** Information given follows **

(* ===== verification/RelayServer.v ===== *)
(** The relay's signaling server, [internal/relay/server.go]: nodes register, and a
    connect request makes the server send each of the two nodes the other's
    address. A connection is a number and its [Conn] is part of the server's world,
    as in [Handler]; [entry.send] writes one framed message. *)

From stdpp Require Import pretty.
From S2P Require Import Prelude GoStd Wire Transfer TransferProps.

Record entry := mk_entry {
  e_nodeID : node_id;
  e_publicKey : bytes;
  e_externalAddr : bytes
}.

(** [registry] maps a node id to its connection; [entries] has the entry that was
    created on a connection. *)
Record Server := mk_Server {
  registry : gmap node_id nat;
  entries : gmap nat entry;
  wires : gmap nat Conn
}.

Definition NewServer (ws : gmap nat Conn) : Server :=
  {| registry := ∅; entries := ∅; wires := ws |}.

Definition with_registry (s : Server) (r : gmap node_id nat) : Server :=
  {| registry := r; entries := entries s; wires := wires s |}.

Definition send (s : Server) (k : nat) (env : Envelope) : outcome unit * Server :=
  match wires s !! k with
  | Some w =>
      let '(res, w') := Send w env in
      (res, {| registry := registry s; entries := entries s; wires := <[k := w']> (wires s) |})
  | None => (Err net_ErrClosed, s)
  end.

Definition relayError (reason : string) : Envelope :=
  envelope (Envelope_RelayError {| RelayError_Reason := str reason |}).

Definition deregister (s : Server) (nodeID : node_id) : Server :=
  with_registry s (delete nodeID (registry s)).

(** [fmt.Sprintf("%s:%d", extIP, reg.ListenPort)]. *)
Definition external_addr (extIP : bytes) (port : Z) : bytes :=
  extIP ++ str ":" ++ str (pretty port).

Definition registered (extAddr : bytes) : Envelope :=
  envelope (Envelope_RelayRegistered {| RelayRegistered_ExternalAddr := extAddr |}).

(** [Serve] up to the registration, when the first message is [env]; [None] when it
    returns without one. *)
Definition register_entry (s : Server) (k : nat) (extIP : bytes) (env : Envelope) : option (entry * Server) :=
  match GetRelayRegister env with
  | None => None
  | Some reg =>
      if negb (len (RelayRegister_NodeId reg) =? 32) || negb (len (RelayRegister_PublicKey reg) =? 32)
      then None
      else
        let nodeID := copy_arr 32 (RelayRegister_NodeId reg) in
        let extAddr := external_addr extIP (RelayRegister_ListenPort reg) in
        let e := {| e_nodeID := nodeID; e_publicKey := RelayRegister_PublicKey reg;
                    e_externalAddr := extAddr |} in
        Some (e, {| registry := <[nodeID := k]> (registry s); entries := <[k := e]> (entries s);
                    wires := wires s |})
  end.

(** The confirmation: whether the loop is entered. *)
Definition confirm (s : Server) (k : nat) (e : entry) : bool * Server :=
  match send s k (registered (e_externalAddr e)) with
  | (Ok _, s) => (true, s)
  | (_, s) => (false, deregister s (e_nodeID e))
  end.

(** [Serve] up to its loop. *)
Definition serve_register (s : Server) (k : nat) (extIP : bytes) (env : Envelope) : bool * Server :=
  match register_entry s k extIP env with
  | None => (false, s)
  | Some (e, s) => confirm s k e
  end.

Definition rendezvous (e : entry) : Envelope :=
  envelope (Envelope_RelayRendezvous {|
    RelayRendezvous_PeerNodeId := arr_bytes (e_nodeID e);
    RelayRendezvous_PeerPublicKey := e_publicKey e;
    RelayRendezvous_PeerExternalAddr := e_externalAddr e |}).

(** [requester] is the connection [k] with entry [e]. Errors of the replies are
    ignored. *)
Definition handleConnect (s : Server) (k : nat) (e : entry) (req : RelayConnect) : Server :=
  if negb (len (RelayConnect_TargetNodeId req) =? 32)
  then snd (send s k (relayError "invalid_request"))
  else
    let targetID := copy_arr 32 (RelayConnect_TargetNodeId req) in
    match registry s !! targetID with
    | None => snd (send s k (relayError "peer_not_registered"))
    | Some kt =>
        match entries s !! kt with
        | None => s   (* every registered connection has an entry *)
        | Some target =>
            match send s kt (rendezvous e) with
            | (Ok _, s) => snd (send s k (rendezvous target))
            | (_, s) => snd (send s k (relayError "peer_unreachable"))
            end
        end
    end.

(** One message of the loop of the connection [k]. *)
Definition serve_message (s : Server) (k : nat) (env : Envelope) : Server :=
  match entries s !! k with
  | None => s
  | Some e =>
      match Payload env with
      | Some (Envelope_RelayConnect req) => handleConnect s k e req
      | _ => s
      end
  end.

(** The end of the loop. *)
Definition serve_end (s : Server) (k : nat) : Server :=
  match entries s !! k with
  | None => s
  | Some e => deregister s (e_nodeID e)
  end.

** End of Information given **

Assignment
Could you find each line in the entries that contains the string "targetID" and copy it?

Your response
    let targetID := copy_arr 32 (RelayConnect_TargetNodeId req) in
    match registry s !! targetID with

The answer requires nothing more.